<<<<
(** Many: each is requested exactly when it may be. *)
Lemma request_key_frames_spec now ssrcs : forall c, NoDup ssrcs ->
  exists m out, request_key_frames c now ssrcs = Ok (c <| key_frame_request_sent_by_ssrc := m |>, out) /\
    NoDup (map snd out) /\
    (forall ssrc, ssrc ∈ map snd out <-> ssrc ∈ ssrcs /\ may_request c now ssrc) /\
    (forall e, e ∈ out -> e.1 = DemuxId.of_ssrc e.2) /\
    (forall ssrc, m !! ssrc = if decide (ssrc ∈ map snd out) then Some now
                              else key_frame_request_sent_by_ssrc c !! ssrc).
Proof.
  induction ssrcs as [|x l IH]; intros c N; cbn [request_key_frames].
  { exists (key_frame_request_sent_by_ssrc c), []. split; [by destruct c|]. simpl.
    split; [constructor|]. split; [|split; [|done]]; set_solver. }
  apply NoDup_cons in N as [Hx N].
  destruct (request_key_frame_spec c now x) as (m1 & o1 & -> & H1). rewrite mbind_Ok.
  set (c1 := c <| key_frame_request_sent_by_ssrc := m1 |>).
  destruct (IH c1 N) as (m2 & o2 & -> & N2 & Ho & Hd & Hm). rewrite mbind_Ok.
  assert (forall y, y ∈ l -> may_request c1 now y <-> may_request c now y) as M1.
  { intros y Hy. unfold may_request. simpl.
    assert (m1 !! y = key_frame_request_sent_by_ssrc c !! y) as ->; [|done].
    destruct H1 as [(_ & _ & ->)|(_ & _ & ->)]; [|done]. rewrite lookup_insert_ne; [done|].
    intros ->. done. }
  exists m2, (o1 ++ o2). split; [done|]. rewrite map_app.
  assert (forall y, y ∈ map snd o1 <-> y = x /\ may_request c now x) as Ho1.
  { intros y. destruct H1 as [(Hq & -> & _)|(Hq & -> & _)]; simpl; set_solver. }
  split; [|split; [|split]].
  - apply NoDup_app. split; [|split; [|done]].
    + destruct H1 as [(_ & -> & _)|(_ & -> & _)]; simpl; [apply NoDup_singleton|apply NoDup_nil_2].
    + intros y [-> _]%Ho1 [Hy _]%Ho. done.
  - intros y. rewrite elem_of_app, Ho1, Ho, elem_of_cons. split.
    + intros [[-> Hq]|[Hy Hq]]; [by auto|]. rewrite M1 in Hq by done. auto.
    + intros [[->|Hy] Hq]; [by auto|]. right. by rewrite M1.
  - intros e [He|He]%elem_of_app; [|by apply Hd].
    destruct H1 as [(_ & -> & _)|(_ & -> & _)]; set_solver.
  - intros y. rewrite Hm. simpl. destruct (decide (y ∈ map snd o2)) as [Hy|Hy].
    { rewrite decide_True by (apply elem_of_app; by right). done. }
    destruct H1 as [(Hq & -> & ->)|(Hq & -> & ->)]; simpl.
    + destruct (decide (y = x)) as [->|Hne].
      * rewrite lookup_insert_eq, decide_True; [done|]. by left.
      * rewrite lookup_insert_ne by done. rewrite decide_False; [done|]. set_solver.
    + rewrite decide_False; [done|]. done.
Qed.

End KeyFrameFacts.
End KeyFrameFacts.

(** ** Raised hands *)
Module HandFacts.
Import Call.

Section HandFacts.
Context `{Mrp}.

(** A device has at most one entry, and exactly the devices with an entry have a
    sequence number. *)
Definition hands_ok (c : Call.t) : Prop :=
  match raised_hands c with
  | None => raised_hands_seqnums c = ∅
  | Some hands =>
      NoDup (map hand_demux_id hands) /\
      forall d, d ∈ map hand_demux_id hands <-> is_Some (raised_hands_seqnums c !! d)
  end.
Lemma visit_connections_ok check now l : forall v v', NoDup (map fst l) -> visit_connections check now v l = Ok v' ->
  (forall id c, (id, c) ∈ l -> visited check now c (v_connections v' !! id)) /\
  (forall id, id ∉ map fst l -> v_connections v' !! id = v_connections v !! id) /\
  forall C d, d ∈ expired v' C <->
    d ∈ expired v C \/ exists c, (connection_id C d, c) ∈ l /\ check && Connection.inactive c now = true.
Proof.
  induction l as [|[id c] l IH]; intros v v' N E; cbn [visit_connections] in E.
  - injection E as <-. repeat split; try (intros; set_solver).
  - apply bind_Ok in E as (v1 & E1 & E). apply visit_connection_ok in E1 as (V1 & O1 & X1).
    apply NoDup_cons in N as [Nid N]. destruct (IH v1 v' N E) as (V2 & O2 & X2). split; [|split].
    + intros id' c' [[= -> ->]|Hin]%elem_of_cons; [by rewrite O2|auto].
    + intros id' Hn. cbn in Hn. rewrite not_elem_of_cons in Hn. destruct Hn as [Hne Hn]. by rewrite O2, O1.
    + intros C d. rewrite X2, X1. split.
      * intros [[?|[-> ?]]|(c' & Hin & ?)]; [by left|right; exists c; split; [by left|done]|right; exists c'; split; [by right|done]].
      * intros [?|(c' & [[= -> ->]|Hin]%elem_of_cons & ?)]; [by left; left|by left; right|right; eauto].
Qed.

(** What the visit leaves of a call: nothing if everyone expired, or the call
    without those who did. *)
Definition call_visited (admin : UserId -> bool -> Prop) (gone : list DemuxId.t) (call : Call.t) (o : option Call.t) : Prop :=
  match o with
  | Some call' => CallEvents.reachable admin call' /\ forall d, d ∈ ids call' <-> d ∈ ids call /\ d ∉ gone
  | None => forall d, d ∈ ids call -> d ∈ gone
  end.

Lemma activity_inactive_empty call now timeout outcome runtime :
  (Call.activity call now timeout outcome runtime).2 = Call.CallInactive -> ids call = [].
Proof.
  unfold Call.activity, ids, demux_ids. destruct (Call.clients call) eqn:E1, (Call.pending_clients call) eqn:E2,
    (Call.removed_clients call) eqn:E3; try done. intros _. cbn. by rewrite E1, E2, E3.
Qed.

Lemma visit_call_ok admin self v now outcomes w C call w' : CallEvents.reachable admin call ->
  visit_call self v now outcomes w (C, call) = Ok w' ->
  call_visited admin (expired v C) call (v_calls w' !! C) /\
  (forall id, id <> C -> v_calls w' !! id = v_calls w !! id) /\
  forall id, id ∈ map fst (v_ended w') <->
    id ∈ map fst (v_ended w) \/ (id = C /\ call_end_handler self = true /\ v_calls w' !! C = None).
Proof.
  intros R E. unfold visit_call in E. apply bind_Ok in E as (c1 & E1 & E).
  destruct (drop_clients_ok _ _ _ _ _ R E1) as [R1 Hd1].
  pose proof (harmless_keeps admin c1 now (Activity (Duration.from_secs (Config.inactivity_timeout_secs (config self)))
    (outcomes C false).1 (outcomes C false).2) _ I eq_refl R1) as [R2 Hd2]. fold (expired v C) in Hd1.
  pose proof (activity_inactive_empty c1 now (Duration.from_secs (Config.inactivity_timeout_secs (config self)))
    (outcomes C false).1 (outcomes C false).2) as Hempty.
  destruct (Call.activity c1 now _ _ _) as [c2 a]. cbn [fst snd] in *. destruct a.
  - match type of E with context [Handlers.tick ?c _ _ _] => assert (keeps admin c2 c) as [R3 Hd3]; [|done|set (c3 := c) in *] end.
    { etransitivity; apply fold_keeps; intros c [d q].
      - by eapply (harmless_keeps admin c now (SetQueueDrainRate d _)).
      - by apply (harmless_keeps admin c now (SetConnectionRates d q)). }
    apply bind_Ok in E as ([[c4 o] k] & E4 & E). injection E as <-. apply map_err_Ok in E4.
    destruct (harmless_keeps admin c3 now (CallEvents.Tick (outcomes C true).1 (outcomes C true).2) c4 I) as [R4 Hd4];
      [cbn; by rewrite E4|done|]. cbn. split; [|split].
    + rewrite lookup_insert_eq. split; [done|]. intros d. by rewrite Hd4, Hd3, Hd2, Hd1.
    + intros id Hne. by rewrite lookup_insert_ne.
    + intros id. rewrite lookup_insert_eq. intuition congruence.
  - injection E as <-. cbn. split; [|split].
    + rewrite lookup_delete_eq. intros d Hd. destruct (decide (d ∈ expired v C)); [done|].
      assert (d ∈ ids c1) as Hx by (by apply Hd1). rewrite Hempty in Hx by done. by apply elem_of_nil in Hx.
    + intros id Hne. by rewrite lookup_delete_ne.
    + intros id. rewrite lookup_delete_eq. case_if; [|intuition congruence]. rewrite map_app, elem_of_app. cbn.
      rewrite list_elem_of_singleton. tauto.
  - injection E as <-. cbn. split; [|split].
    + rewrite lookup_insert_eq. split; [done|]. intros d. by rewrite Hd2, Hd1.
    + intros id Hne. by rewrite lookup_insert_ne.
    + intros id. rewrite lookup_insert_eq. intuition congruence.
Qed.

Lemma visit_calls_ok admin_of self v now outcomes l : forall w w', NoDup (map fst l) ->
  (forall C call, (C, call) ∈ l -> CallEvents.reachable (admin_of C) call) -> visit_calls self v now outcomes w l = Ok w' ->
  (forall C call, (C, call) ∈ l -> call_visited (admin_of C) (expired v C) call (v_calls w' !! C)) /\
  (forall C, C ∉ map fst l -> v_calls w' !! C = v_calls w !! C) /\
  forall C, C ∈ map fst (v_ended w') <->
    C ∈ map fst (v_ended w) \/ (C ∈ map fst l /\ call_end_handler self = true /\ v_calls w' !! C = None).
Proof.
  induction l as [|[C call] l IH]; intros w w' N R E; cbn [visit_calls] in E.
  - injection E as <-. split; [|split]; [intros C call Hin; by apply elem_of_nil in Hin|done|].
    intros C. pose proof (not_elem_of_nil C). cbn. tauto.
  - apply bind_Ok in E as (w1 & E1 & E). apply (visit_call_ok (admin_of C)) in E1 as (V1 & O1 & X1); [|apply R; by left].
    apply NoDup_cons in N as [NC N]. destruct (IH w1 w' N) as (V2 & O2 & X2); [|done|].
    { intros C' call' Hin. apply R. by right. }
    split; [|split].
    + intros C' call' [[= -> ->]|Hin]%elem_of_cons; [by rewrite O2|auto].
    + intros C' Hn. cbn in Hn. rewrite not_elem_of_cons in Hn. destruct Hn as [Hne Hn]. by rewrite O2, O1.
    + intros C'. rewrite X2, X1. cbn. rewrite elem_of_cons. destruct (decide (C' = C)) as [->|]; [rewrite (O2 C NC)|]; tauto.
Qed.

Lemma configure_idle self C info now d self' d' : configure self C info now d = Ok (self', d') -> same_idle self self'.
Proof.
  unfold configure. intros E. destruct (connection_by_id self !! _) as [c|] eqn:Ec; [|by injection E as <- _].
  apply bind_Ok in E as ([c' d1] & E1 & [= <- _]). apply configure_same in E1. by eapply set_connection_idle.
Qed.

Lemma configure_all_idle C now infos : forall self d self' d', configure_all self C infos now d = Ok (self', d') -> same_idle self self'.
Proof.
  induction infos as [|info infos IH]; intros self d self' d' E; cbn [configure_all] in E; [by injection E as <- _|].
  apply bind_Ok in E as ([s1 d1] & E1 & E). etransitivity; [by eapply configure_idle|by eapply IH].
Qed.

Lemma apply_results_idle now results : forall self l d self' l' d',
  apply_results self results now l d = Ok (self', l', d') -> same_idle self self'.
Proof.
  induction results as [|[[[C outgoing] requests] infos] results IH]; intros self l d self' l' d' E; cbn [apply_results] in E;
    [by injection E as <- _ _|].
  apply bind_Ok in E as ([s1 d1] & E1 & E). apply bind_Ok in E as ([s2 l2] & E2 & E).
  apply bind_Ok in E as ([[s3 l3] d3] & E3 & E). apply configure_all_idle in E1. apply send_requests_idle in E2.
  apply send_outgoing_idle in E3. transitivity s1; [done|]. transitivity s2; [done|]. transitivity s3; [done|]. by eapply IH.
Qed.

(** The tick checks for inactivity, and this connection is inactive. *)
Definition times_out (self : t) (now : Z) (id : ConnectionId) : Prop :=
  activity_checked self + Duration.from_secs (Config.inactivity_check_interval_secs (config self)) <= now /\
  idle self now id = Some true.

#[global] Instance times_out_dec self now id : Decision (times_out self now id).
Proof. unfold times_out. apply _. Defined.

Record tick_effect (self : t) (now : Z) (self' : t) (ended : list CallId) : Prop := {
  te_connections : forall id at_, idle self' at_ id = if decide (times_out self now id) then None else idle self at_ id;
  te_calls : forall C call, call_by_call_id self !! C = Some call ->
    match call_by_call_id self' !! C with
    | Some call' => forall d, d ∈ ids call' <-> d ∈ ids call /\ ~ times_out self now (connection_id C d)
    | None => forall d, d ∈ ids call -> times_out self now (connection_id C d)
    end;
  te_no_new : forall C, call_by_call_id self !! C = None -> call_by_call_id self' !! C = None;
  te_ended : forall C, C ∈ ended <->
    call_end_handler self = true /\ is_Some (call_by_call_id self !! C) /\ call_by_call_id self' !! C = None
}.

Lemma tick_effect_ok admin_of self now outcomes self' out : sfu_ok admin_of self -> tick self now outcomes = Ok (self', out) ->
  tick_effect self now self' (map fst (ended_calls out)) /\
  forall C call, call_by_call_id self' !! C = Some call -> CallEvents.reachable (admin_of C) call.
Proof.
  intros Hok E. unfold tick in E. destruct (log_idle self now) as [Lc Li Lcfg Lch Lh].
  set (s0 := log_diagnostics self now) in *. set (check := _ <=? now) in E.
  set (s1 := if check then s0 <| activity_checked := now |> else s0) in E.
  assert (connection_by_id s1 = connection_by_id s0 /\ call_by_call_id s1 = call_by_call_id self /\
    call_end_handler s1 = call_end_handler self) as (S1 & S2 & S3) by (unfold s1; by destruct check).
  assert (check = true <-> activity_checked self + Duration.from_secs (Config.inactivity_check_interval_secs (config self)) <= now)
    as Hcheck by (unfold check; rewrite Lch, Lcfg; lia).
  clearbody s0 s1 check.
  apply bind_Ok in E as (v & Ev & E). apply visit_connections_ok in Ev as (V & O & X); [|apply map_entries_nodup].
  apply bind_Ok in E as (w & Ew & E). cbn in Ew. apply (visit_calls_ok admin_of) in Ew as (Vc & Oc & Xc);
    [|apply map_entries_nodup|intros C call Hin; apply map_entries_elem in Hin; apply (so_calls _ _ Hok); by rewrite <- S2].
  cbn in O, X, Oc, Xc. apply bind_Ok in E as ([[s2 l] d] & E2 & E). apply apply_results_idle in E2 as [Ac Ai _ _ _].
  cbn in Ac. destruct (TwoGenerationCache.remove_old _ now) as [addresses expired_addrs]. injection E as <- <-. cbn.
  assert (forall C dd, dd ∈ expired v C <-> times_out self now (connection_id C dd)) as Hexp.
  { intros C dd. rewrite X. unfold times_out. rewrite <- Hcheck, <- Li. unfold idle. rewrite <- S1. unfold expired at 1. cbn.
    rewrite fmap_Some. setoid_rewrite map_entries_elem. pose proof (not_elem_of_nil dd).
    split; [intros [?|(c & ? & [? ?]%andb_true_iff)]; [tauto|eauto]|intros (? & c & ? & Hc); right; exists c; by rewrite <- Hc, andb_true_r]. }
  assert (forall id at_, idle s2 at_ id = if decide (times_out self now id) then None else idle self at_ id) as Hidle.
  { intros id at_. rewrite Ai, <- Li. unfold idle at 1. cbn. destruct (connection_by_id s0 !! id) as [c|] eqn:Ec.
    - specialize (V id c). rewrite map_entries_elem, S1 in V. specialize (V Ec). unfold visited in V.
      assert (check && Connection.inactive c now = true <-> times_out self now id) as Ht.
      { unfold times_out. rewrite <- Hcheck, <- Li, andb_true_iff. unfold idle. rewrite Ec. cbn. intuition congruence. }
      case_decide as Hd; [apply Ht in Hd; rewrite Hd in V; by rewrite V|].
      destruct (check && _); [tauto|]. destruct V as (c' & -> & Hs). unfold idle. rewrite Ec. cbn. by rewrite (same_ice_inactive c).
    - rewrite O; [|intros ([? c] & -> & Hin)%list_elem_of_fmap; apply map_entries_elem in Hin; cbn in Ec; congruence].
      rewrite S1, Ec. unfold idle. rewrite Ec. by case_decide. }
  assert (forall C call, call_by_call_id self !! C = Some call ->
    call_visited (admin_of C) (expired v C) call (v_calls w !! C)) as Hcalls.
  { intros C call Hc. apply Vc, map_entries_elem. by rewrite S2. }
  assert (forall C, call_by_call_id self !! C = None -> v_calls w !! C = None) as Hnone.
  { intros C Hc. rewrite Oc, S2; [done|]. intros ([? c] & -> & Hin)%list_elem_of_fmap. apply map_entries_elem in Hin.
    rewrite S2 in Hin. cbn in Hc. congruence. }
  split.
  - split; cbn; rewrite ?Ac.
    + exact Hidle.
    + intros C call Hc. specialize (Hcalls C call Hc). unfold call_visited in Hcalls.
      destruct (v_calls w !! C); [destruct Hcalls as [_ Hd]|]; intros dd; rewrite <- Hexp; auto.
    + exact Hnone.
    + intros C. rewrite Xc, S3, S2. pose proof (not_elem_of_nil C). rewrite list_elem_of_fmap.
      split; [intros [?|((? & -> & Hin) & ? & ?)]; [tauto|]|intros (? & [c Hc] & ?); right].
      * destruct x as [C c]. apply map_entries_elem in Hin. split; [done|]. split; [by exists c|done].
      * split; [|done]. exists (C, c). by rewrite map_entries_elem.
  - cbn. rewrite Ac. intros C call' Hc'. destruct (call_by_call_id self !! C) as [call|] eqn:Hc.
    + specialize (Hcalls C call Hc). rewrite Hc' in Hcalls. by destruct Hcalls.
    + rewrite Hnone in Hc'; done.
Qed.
>>>>
# EXERCISE
Find "infos" in the preceding records. Copy each line that holds it.

# REPLY TO THE TASK
Lemma configure_all_idle C now infos : forall self d self' d', configure_all self C infos now d = Ok (self', d') -> same_idle self self'.
  induction infos as [|info infos IH]; intros self d self' d' E; cbn [configure_all] in E; [by injection E as <- _|].
  induction results as [|[[[C outgoing] requests] infos] results IH]; intros self l d self' l' d' E; cbn [apply_results] in E;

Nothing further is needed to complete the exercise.